> [WORK REQUIRED]:
Pick out each line in these entries that contains the string "Definition".

> [DATA RECORDS]:
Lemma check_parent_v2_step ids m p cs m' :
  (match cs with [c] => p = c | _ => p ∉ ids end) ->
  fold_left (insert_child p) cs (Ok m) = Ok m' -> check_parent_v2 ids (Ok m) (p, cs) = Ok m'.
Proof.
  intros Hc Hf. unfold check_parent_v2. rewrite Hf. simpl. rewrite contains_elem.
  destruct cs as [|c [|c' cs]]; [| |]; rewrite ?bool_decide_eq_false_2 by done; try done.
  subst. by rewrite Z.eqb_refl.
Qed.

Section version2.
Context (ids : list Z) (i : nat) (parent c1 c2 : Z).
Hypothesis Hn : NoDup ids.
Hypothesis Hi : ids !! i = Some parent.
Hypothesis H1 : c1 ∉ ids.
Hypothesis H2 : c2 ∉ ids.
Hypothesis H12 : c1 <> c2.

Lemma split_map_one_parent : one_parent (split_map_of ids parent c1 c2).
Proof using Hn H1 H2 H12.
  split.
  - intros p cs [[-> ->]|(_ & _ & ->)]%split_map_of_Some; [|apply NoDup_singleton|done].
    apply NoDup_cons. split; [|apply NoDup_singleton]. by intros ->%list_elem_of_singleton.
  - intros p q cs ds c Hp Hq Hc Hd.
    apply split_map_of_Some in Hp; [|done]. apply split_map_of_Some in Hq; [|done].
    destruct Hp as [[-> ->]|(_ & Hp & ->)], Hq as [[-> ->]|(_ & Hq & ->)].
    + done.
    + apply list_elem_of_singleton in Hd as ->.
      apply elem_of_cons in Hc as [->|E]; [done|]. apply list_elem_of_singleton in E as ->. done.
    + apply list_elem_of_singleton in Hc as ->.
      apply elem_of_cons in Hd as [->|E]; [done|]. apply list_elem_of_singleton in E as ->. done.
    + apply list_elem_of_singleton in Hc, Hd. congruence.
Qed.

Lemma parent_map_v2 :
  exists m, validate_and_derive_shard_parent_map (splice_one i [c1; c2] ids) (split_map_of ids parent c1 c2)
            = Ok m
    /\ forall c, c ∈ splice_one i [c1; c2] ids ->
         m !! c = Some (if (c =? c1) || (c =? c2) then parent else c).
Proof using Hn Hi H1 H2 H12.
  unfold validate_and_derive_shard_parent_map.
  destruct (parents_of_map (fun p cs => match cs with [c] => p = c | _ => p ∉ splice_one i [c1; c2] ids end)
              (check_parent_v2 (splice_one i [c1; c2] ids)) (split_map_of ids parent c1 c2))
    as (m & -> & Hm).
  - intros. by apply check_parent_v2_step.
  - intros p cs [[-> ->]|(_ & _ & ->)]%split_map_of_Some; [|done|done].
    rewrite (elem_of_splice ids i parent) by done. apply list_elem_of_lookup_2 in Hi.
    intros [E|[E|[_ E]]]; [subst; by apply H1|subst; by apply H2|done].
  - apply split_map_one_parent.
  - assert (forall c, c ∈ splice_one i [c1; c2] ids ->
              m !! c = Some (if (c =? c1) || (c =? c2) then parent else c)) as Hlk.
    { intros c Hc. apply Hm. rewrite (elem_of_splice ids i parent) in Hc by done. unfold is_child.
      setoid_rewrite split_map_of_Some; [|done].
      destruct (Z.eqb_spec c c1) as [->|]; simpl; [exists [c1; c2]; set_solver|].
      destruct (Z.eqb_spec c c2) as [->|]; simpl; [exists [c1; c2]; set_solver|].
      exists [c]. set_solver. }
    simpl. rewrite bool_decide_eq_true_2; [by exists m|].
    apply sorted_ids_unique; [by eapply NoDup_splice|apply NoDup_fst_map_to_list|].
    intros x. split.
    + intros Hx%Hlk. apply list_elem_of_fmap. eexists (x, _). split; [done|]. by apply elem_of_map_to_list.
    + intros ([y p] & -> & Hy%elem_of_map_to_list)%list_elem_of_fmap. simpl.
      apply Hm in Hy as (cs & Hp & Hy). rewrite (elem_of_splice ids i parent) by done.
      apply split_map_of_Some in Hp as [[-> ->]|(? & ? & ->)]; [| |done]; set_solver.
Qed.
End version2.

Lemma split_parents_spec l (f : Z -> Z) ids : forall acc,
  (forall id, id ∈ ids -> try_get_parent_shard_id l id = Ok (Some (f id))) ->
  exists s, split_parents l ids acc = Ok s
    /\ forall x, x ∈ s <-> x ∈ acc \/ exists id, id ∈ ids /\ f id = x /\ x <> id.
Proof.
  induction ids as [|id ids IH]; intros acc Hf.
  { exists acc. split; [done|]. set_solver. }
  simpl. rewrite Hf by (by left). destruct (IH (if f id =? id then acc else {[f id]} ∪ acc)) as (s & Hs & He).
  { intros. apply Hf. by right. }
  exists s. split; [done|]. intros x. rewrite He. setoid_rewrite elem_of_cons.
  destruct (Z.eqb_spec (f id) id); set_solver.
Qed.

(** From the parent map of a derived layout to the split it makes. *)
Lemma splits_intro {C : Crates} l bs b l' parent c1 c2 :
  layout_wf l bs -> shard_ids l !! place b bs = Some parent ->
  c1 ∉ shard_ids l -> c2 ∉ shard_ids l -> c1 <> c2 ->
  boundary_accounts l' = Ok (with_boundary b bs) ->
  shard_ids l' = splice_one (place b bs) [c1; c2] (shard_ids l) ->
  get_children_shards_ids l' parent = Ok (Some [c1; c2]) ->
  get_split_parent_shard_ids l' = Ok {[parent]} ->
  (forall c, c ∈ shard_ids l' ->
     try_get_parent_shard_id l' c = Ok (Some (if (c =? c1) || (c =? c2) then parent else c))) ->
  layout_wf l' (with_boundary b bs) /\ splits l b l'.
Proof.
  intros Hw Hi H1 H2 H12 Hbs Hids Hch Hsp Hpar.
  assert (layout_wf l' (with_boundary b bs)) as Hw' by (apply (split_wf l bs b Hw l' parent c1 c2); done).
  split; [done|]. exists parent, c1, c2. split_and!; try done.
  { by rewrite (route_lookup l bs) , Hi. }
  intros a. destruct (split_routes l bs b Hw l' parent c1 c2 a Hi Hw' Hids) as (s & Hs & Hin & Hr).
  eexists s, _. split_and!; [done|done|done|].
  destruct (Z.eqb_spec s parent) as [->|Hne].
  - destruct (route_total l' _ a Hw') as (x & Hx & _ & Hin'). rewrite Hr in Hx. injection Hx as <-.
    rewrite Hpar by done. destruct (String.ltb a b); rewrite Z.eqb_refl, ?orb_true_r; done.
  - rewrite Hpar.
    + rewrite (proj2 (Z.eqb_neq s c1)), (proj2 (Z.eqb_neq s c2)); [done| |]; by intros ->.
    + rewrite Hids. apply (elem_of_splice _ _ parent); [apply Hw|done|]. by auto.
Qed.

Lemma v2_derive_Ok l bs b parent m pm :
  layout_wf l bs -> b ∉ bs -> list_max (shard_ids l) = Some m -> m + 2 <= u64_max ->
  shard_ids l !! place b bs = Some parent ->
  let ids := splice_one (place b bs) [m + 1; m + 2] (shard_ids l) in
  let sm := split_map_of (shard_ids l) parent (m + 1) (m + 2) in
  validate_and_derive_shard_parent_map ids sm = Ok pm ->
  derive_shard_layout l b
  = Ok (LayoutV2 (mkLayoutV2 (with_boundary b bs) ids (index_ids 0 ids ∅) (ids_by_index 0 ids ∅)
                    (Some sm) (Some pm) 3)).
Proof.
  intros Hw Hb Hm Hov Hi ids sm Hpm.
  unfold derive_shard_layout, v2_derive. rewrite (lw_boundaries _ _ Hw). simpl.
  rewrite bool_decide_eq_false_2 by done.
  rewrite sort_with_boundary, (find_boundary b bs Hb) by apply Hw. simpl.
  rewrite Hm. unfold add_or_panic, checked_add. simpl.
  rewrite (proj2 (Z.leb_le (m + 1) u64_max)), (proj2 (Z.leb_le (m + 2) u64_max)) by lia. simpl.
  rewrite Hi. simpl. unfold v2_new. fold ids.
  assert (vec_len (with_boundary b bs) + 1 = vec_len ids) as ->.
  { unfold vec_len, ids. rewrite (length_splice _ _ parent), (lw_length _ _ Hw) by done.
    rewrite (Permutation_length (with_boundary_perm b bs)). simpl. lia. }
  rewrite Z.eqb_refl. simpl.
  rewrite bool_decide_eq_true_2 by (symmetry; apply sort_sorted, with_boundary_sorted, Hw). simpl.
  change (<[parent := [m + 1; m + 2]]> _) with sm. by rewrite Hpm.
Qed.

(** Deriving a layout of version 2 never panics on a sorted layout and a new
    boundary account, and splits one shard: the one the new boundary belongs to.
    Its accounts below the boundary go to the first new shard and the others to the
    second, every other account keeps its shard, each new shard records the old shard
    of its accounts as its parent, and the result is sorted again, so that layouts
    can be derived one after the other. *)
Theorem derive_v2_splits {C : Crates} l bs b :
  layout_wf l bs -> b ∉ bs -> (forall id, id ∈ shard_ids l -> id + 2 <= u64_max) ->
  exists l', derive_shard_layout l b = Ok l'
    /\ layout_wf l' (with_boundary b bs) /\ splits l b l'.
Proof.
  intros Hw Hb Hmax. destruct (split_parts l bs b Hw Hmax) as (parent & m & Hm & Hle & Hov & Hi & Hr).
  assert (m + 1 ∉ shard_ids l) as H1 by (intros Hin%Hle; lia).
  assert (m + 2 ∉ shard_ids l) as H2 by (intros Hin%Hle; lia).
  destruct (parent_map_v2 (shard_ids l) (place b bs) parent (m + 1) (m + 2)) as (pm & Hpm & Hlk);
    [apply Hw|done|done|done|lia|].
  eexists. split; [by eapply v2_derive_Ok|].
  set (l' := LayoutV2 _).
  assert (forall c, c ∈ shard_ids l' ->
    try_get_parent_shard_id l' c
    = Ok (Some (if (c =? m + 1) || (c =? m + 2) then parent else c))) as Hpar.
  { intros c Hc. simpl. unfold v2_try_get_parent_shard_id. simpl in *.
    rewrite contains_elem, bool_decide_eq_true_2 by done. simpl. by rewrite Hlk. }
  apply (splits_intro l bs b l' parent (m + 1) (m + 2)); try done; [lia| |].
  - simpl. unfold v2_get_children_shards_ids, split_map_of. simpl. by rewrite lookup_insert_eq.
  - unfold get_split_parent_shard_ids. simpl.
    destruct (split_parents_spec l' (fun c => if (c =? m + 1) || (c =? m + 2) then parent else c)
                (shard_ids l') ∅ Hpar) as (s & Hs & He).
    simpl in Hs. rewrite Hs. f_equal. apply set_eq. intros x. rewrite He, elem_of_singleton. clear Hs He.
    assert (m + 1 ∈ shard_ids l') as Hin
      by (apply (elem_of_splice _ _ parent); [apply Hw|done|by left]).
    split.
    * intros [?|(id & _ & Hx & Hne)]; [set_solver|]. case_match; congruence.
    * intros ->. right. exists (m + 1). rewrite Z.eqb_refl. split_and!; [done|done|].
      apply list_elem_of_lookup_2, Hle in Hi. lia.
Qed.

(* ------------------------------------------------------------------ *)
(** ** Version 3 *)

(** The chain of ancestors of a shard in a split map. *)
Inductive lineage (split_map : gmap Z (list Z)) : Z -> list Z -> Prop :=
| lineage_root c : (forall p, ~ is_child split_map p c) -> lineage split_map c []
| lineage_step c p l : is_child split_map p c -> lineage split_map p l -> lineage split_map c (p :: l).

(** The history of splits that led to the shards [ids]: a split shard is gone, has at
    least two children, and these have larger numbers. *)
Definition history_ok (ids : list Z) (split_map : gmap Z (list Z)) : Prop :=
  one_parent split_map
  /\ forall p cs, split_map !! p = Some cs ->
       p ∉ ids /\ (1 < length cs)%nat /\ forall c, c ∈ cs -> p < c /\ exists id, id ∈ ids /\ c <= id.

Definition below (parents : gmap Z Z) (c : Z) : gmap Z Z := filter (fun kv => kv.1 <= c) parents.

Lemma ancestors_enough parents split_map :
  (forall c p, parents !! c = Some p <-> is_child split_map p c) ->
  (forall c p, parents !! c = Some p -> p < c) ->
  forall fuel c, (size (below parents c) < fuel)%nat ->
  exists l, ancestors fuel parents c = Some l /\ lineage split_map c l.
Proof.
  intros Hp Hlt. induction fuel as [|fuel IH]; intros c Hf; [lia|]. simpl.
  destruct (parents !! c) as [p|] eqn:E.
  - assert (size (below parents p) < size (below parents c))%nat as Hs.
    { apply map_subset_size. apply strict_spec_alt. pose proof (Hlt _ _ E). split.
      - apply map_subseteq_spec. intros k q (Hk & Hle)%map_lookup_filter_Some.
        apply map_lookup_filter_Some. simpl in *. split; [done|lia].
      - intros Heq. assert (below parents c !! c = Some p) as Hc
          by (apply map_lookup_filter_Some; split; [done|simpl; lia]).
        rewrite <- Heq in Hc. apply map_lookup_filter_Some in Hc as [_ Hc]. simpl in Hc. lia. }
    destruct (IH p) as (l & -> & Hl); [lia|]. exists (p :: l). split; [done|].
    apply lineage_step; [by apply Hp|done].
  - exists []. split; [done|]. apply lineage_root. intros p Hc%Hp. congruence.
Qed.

> [RESPONSE BELOW]:
Definition history_ok (ids : list Z) (split_map : gmap Z (list Z)) : Prop :=
Definition below (parents : gmap Z Z) (c : Z) : gmap Z Z := filter (fun kv => kv.1 <= c) parents.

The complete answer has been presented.